**AVAILABLE DATA**
(* ===== verification/Relocation.v ===== *)
(** Relocation of addresses (src/elf.rs, [Executable::relocate]): what a relocated pair
    of instruction slots loads. *)
From S2P Require Import Prelude Error Ebpf Program Verifier MemoryRegion.
From S2P Require Import AlignedMemory.
From S2P Require Import ElfParser.
From S2P Require Import Executable.
From S2P Require Import ElfLoader.
From S2P Require Import LoaderSafety.
Open Scope rust_scope.
Open Scope list_scope.

(** * Specification *)

(** Addresses below the first region are moved into it. *)
Definition rebase (a : Z) : Z := if a <? MM_REGION_SIZE then u64_saturating_add MM_REGION_SIZE a else a.

Section Words.
Context `{Bo : LittleEndian} `{Wr : LittleEndianWrite}.

(** The two immediate fields of the slots at [off] hold the halves of [a]. *)
Definition lddw_holds (bytes : list Z) (off a : Z) : Prop :=
  read_u32_at bytes (off + 4) = Ret (a mod 2 ^ 32) /\ read_u32_at bytes (off + 12) = Ret (a / 2 ^ 32).

(** Nothing but the two immediate fields changed. *)
Definition lddw_only (bytes bytes' : list Z) (off : Z) : Prop :=
  zlen bytes' = zlen bytes /\
  forall k, ~ (off + 4 <= Z.of_nat k < off + 8) -> ~ (off + 12 <= Z.of_nat k < off + 16) -> bytes' !! k = bytes !! k.

(** * Lemmas *)

Lemma read_u32_at_eq (bytes : list Z) (off : Z) :
  0 <= off -> off + 4 <= zlen bytes -> zlen bytes < u64_max ->
  read_u32_at bytes off = Ret (le_value (take 4 (drop (Z.to_nat off) bytes))).
Proof.
  intros H0 Hend Hlen. unfold read_u32_at, BYTE_LENGTH_IMMEDIATE. rewrite u64_range_add by lia.
  unfold get_range. cbn [r_start r_end]. rewrite !(proj2 (Z.leb_le _ _)) by lia. cbn [andb ok_or exec_bind].
  replace (off + 4 - off) with 4 by lia. change (Z.to_nat 4) with 4%nat. rewrite read_u32_spec.
  rewrite decide_True by (rewrite length_take, length_drop; unfold zlen in *; lia).
  cbn [expect]. by rewrite take_take.
Qed.

(** Reading a word after writing one that is the same or apart. *)
Lemma read_written (bytes : list Z) (off off' v : Z) :
  0 <= off -> off + 4 <= zlen bytes -> zlen bytes < u64_max -> 0 <= off' -> off' + 4 <= zlen bytes ->
  read_u32_at (splice bytes off (le_bytes 4 v)) off' =
    if decide (off = off') then Ret (uwrap 32 v)
    else if decide (off + 4 <= off' \/ off' + 4 <= off) then read_u32_at bytes off'
    else read_u32_at (splice bytes off (le_bytes 4 v)) off'.
Proof.
  intros H0 Hend Hlen H0' Hend'.
  assert (Hl : zlen (splice bytes off (le_bytes 4 v)) = zlen bytes).
  { unfold splice, zlen in *. rewrite !length_app, length_take, length_drop, length_le_bytes. lia. }
  assert (Hlook : forall k, splice bytes off (le_bytes 4 v) !! k =
    if decide (Z.to_nat off <= k < Z.to_nat off + 4)%nat then le_bytes 4 v !! (k - Z.to_nat off)%nat else bytes !! k).
  { intros k. rewrite lookup_splice; [by rewrite length_le_bytes|done|unfold zlen in *; by rewrite length_le_bytes]. }
  destruct (decide (off = off')) as [<-|Hne].
  - rewrite read_u32_at_eq by (done || lia). f_equal.
    enough (take 4 (drop (Z.to_nat off) (splice bytes off (le_bytes 4 v))) = le_bytes 4 v) as ->
      by apply le_value_le_bytes.
    apply list_eq. intros k. destruct (decide (k < 4)%nat) as [Hk|Hk].
    + rewrite lookup_take_lt, lookup_drop, Hlook by lia. rewrite decide_True by lia. f_equal. lia.
    + rewrite !lookup_ge_None_2; [done|by rewrite length_le_bytes; lia|rewrite length_take; lia].
  - destruct (decide _) as [Hap|]; [|done]. rewrite !read_u32_at_eq by (done || lia). do 2 f_equal.
    apply list_eq. intros k. destruct (decide (k < 4)%nat) as [Hk|Hk].
    + rewrite !lookup_take_lt, !lookup_drop, Hlook by lia. by rewrite decide_False by lia.
    + rewrite !lookup_ge_None_2; [done|rewrite length_take; lia..].
Qed.

(** The two writes of an address. *)
Lemma write_address (bytes bytes1 bytes' : list Z) (off a : Z) :
  bytes_ok bytes -> zlen bytes < u64_max -> 0 <= off -> in_u 64 a ->
  write_u32_at bytes (off + 4) (as_u32 (Z.land a 0xFFFFFFFF)) = Ret bytes1 ->
  write_u32_at bytes1 (off + 12) (as_u32 (Z.shiftr a 32)) = Ret bytes' ->
  lddw_holds bytes' off a /\ lddw_only bytes bytes' off.
Proof.
  intros Hb Hlen H0 [Ha0 Ha1] Hw1 Hw2.
  pose proof (write_u32_at_spec bytes (off + 4) (as_u32 (Z.land a 0xFFFFFFFF)) Hb ltac:(lia) Hlen) as H1.
  rewrite Hw1 in H1. destruct H1 as ([Hl1 Hb1] & Hend1 & ->). set (bytes1 := splice bytes _ _) in *.
  pose proof (write_u32_at_spec bytes1 (off + 12) (as_u32 (Z.shiftr a 32)) Hb1 ltac:(lia) ltac:(lia)) as H2.
  rewrite Hw2 in H2. destruct H2 as ([Hl2 Hb2] & Hend2 & ->).
  assert (Hlo : as_u32 (Z.land a 0xFFFFFFFF) = a mod 2 ^ 32).
  { change 0xFFFFFFFF with (Z.ones 32). rewrite Z.land_ones by lia. apply uwrap_small.
    unfold in_u. pose proof (Z.mod_pos_bound a (2 ^ 32)). lia. }
  assert (Hhi : as_u32 (Z.shiftr a 32) = a / 2 ^ 32).
  { rewrite Z.shiftr_div_pow2 by lia. apply uwrap_small. split; [apply Z.div_pos; lia|].
    apply Z.div_lt_upper_bound; lia. }
  assert (Hu : forall x, uwrap 32 (as_u32 x) = as_u32 x) by (intros x; apply uwrap_small, uwrap_range; lia).
  split; [split|split].
  - rewrite read_written by lia. rewrite decide_False, decide_True by lia.
    unfold bytes1. rewrite read_written by lia. rewrite decide_True by done. by rewrite Hu, Hlo.
  - rewrite read_written by lia. rewrite decide_True by done. by rewrite Hu, Hhi.
  - congruence.
  - intros k Hk1 Hk2. assert (Hle : forall v, zlen (le_bytes 4 v) = 4) by done.
    rewrite lookup_splice by (rewrite ?Hle; lia). rewrite length_le_bytes, decide_False by lia.
    unfold bytes1. rewrite lookup_splice by (rewrite ?Hle; lia). by rewrite length_le_bytes, decide_False by lia.
Qed.

Lemma write_at_bound (bytes bytes' : list Z) (off v : Z) :
  bytes_ok bytes -> zlen bytes < u64_max -> 0 <= off -> write_u32_at bytes off v = Ret bytes' ->
  off + 4 <= zlen bytes /\ zlen bytes' = zlen bytes /\ bytes_ok bytes'.
Proof.
  intros Hb Hlen H0 Hw. pose proof (write_u32_at_spec bytes off v Hb H0 Hlen) as H. rewrite Hw in H.
  by destruct H as ([? ?] & ? & _).
Qed.

Lemma saturating_small (a b : Z) : u64_saturating_add a b < u64_max -> u64_saturating_add a b = a + b.
Proof. unfold u64_saturating_add. lia. Qed.

(** Both branches end with the two writes, at offsets that cannot have saturated. *)
Lemma write_address_saturating (bytes bytes1 bytes' : list Z) (off hi a : Z) :
  bytes_ok bytes -> zlen bytes < u64_max -> 0 <= off -> in_u 64 a -> (hi < u64_max -> hi = off + 12) ->
  0 <= hi ->
  write_u32_at bytes (u64_saturating_add off 4) (as_u32 (Z.land a 0xFFFFFFFF)) = Ret bytes1 ->
  write_u32_at bytes1 hi (as_u32 (Z.shiftr a 32)) = Ret bytes' ->
  u64_saturating_add off 4 = off + 4 /\ hi = off + 12 /\ lddw_holds bytes' off a /\ lddw_only bytes bytes' off.
Proof.
  intros Hb Hlen H0 Ha Hhi Hhi0 Hw1 Hw2.
  assert (Hlo0 : 0 <= u64_saturating_add off 4) by by apply saturating_nonneg.
  destruct (write_at_bound _ _ _ _ Hb Hlen Hlo0 Hw1) as (He1 & Hl1 & Hb1).
  destruct (write_at_bound _ _ _ _ Hb1 ltac:(lia) Hhi0 Hw2) as (He2 & _).
  assert (Ehi : hi = off + 12) by (apply Hhi; lia).
  assert (Elo : u64_saturating_add off 4 = off + 4) by (apply saturating_small; lia).
  rewrite Ehi in Hw2. rewrite Elo in Hw1. split; [done|]. split; [done|].
  by apply (write_address bytes bytes1 bytes' off a).
Qed.
End Words.

Lemma rebase_range (a : Z) : in_u 64 a -> in_u 64 (rebase a).
Proof.
  unfold in_u, rebase, u64_saturating_add, u64_max. change MM_REGION_SIZE with (2 ^ 32).
  intros []. destruct (Z.ltb_spec a (2 ^ 32)); lia.
Qed.

Lemma saturating_range (a b : Z) : 0 <= a -> 0 <= b -> in_u 64 (u64_saturating_add a b).
Proof. unfold in_u, u64_saturating_add, u64_max. lia. Qed.

(** The address read from the two halves. *)
Lemma halves (hi lo : Z) : in_u 32 hi -> in_u 32 lo ->
  let a := Z.lor (as_u64 (Z.shiftl hi 32)) lo in in_u 64 a /\ a mod 2 ^ 32 = lo /\ a / 2 ^ 32 = hi.
Proof.
  intros [H0 H1] [L0 L1]. cbv zeta. rewrite Z.shiftl_mul_pow2 by lia.
  unfold as_u64. rewrite uwrap_small by (unfold in_u; lia).
  rewrite Z.lor_comm, <-(Z.shiftl_mul_pow2 hi 32) by lia. rewrite lor_shiftl_add by (unfold in_u; lia).
  split; [unfold in_u; lia|].
  split; [rewrite Z.mod_add by lia; apply Z.mod_small; lia|].
  rewrite Z.div_add by lia. rewrite (Z.div_small lo) by lia. lia.
Qed.

(** * Properties *)

(** C22: Relocated address loads.  Take a file that parses and a buffer of its bytes.
    Relocation R_Bpf_64_64 makes the two slots at its offset load the value of its
    symbol plus the addend in the first slot; R_Bpf_64_Relative in the text section makes
    them load the address they loaded before, which is not zero.  In either case an
    address below the first region is moved into it, and no other byte of the buffer
    changes. *)
Theorem relocated_address `{Bo : LittleEndian} `{Wr : LittleEndianWrite} (addr : Z) (file bytes bytes' : list Z)
    (elf : Elf64) (text_section : Elf64Shdr) (r : Elf64Rel) :
  bytes_ok file -> parse addr file = Ret elf -> bytes_ok bytes -> zlen bytes <= i64_max -> 0 <= r.(r_offset) ->
  (relocate_64_64 elf r bytes = Ret bytes' -> exists symbol addend,
    relocation_symbol elf r = Ret symbol /\ read_u32_at bytes (r.(r_offset) + 4) = Ret addend /\
    lddw_holds bytes' r.(r_offset) (rebase (u64_saturating_add symbol.(st_value) addend)) /\
    lddw_only bytes bytes' r.(r_offset)) /\
  (range_contains (range_or_default (shdr_file_range text_section)) r.(r_offset) = true ->
    relocate_64_relative text_section r bytes = Ret bytes' -> exists a,
    lddw_holds bytes r.(r_offset) a /\ a <> 0 /\
    lddw_holds bytes' r.(r_offset) (rebase a) /\ lddw_only bytes bytes' r.(r_offset)).
Proof.
  intros Hf Hp Hb Hlen H0. assert (Hl : zlen bytes < u64_max) by (unfold i64_max, u64_max in *; lia).
  assert (Hly : elf_layout file elf) by (pose proof (parse_spec addr file Hf) as H; by rewrite Hp in H).
  set (off := r.(r_offset)) in *. split.
  - unfold relocate_64_64, BYTE_OFFSET_IMMEDIATE, INSN_SIZE. fold off.
    pose proof (read_u32_at_spec bytes (u64_saturating_add off 4) Hb ltac:(by apply saturating_nonneg) Hl) as Hr.
    destruct (read_u32_at bytes _) as [addend| |] eqn:Hadd; [|done..]. cbn in Hr. cbn [exec_bind].
    pose proof (relocation_symbol_spec file Hf elf Hly r) as Hsym.
    destruct (relocation_symbol elf r) as [symbol| |]; [|done..]. destruct Hsym as [[Hv _] _]. cbn [exec_bind].
    fold (rebase (u64_saturating_add symbol.(st_value) addend)). set (a := rebase _).
    destruct (write_u32_at bytes _ _) as [bytes1| |] eqn:Hw1; [|done..]. cbn [exec_bind]. intros Hw2.
    assert (Ha : in_u 64 a) by (apply rebase_range, saturating_range; [done|apply Hr]).
    destruct (write_address_saturating _ _ _ off (u64_saturating_add (u64_saturating_add off 4) 8) a Hb Hl H0 Ha ltac:(unfold u64_saturating_add; lia)
      ltac:(by apply saturating_nonneg; [apply saturating_nonneg|]) Hw1 Hw2) as (Heq & _ & Hh & Ho).
    rewrite Heq in Hadd. by exists symbol, addend.
  - intros Ht. unfold relocate_64_relative, BYTE_OFFSET_IMMEDIATE, INSN_SIZE. fold off. rewrite Ht.
    pose proof (read_u32_at_spec bytes (u64_saturating_add off 4) Hb ltac:(by apply saturating_nonneg) Hl) as Hr.
    destruct (read_u32_at bytes (u64_saturating_add off 4)) as [lo| |] eqn:Hlo; [|done..]. cbn in Hr. cbn [exec_bind].
    set (hi_off := u64_saturating_add (u64_saturating_add off 8) 4).
    assert (Hhi0 : 0 <= hi_off) by by apply saturating_nonneg; [apply saturating_nonneg|].
    pose proof (read_u32_at_spec bytes hi_off Hb Hhi0 Hl) as Hr2.
    destruct (read_u32_at bytes hi_off) as [hi| |] eqn:Hhi; [|done..]. cbn in Hr2. cbn [exec_bind].
    destruct (halves hi lo Hr2 Hr) as (Hau & Hm & Hd). set (a := Z.lor _ lo) in *.
    destruct (Z.eqb_spec a 0) as [|Hne]; [done|]. fold (rebase a).
    destruct (write_u32_at bytes _ _) as [bytes1| |] eqn:Hw1; [|done..]. cbn [exec_bind]. intros Hw2.
    destruct (write_address_saturating _ _ _ _ hi_off (rebase a) Hb Hl H0 ltac:(by apply rebase_range)
      ltac:(unfold hi_off, u64_saturating_add; lia) Hhi0 Hw1 Hw2) as (Heq & Heq2 & Hh & Ho).
    rewrite Heq in Hlo. rewrite Heq2 in Hhi. exists a. unfold lddw_holds at 1. by rewrite Hm, Hd.
Qed.

(** A text section of one double slot that loads 16. *)
Definition loading_text : list Z := [0x18; 1; 0; 0; 0x10; 0; 0; 0; 0; 0; 0; 0; 0; 0; 0; 0].

Lemma relocated_address_witness :
  exists bytes', relocate_64_relative (Bo := le_reference) (Wr := le_write_reference)
      (mkElf64Shdr 0 1 6 0 0 16 0 0 0 0) (mkElf64Rel 0 R_X86_64_RELATIVE) loading_text = Ret bytes' /\
    lddw_holds (Bo := le_reference) bytes' 0 0x100000010 /\ lddw_only loading_text bytes' 0.
Proof.
  eexists. split; [vm_compute; reflexivity|].
  destruct (relocated_address (Bo := le_reference) (Wr := le_write_reference) 4096 example_elf loading_text
    [0x18; 1; 0; 0; 0x10; 0; 0; 0; 0; 0; 0; 0; 1; 0; 0; 0] example_parsed
    (mkElf64Shdr 0 1 6 0 0 16 0 0 0 0) (mkElf64Rel 0 R_X86_64_RELATIVE)) as [_ Hrel].
  - apply (bool_decide_unpack _). vm_compute. reflexivity.
  - vm_compute. reflexivity.
  - apply (bool_decide_unpack _). vm_compute. reflexivity.
  - vm_compute. congruence.
  - vm_compute. congruence.
  - destruct Hrel as (a & [Hlo Hhi] & _ & Hholds & Honly).
    + vm_compute. reflexivity.
    + vm_compute. reflexivity.
    + split; [|exact Honly]. assert (Ha : a = 16).
      { injection Hlo as Hlo. injection Hhi as Hhi. rewrite (Z.div_mod a (2 ^ 32)) by lia.
        rewrite <-Hlo, <-Hhi. vm_compute. reflexivity. }
      rewrite Ha in Hholds. exact Hholds.
Defined.
(* ===== verification/Interpreter.v ===== *)
(** The interpreter ([src/interpreter.rs]): one instruction step and the loop of
    [EbpfVm::execute_program]. *)
From S2P Require Import Prelude Error Ebpf Program MemoryRegion MemoryMapping Executable Vm.
Open Scope rust_scope.

(** * State and effects *)

(** The references an interpreter holds to the executable and its text never
    change; they are parameters below. *)
(* src/interpreter.rs:85-99, Interpreter *)
Record Interpreter {C : Type} := mkInterp { vm : EbpfVm C; reg : list Z }.
Arguments Interpreter : clear implicits.
Arguments mkInterp {C}.

Section Interpreter.
Context `{Bo : LittleEndian}.
Context `{Ctx : ContextObject C}.
Context (rust_of : BuiltinFunction -> RustFunction C).
Context (executable : Executable) (program : list Z) (program_vm_addr : Z).
Let v : SBPFVersion := executable.(sbpf_version).

(** Part of a step: [Ret] goes on, [Err] is [return false] with the state at that
    point. *)
Definition M (A : Type) : Type := Interpreter C -> Exec (Interpreter C) (A * Interpreter C).
Definition m_ret {A} (a : A) : M A := fun s => Ret (a, s).
Definition m_bind {A B} (m : M A) (k : A -> M B) : M B :=
  fun s => let! (a, s) := m s in k a s.
Definition lift {A} (m : Exec (Interpreter C) A) : M A := fun s => let! a := m in Ret (a, s).
Definition return_false {A} : M A := fun s => Err s.

Local Notation "'let*' x := m 'in' k" := (m_bind m (fun x => k))
  (at level 10, x pattern, m at level 100, k at level 200).
Local Notation "m ;* k" := (m_bind m (fun _ => k))
  (at level 100, k at level 200, right associativity).

Definition get_vm : M (EbpfVm C) := fun s => Ret (s.(vm), s).
Definition set_vm (vm : EbpfVm C) : M unit := fun s => Ret (tt, mkInterp vm s.(reg)).
Definition get_reg (i : Z) : M Z := fun s => let! x := index_slice s.(reg) i in Ret (x, s).
Definition set_reg (i x : Z) : M unit :=
  fun s => let! reg := set_index s.(reg) i x in Ret (tt, mkInterp s.(vm) reg).

(* src/interpreter.rs:48-53, throw_error *)
Definition throw_error {A} (err : EbpfError) : M A :=
  let* vm := get_vm in
  let* pc := get_reg 11 in
  let* registers := lift (set_index vm.(registers) 11 pc) in
  set_vm (with_result (with_registers vm registers) (SErr err)) ;*
  return_false.

(* src/interpreter.rs:54-58, throw_error *)
Definition throw_divide_by_zero (is_zero : bool) : M unit :=
  if is_zero then throw_error DivideByZero else m_ret tt.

**ASSIGNMENT**
Needed here are the exact lines from the start of the material through the line that contains "From S2P Require Import ElfLoader.", and no others.

**SOLUTION BELOW**
(* ===== verification/Relocation.v ===== *)
(** Relocation of addresses (src/elf.rs, [Executable::relocate]): what a relocated pair
    of instruction slots loads. *)
From S2P Require Import Prelude Error Ebpf Program Verifier MemoryRegion.
From S2P Require Import AlignedMemory.
From S2P Require Import ElfParser.
From S2P Require Import Executable.
From S2P Require Import ElfLoader.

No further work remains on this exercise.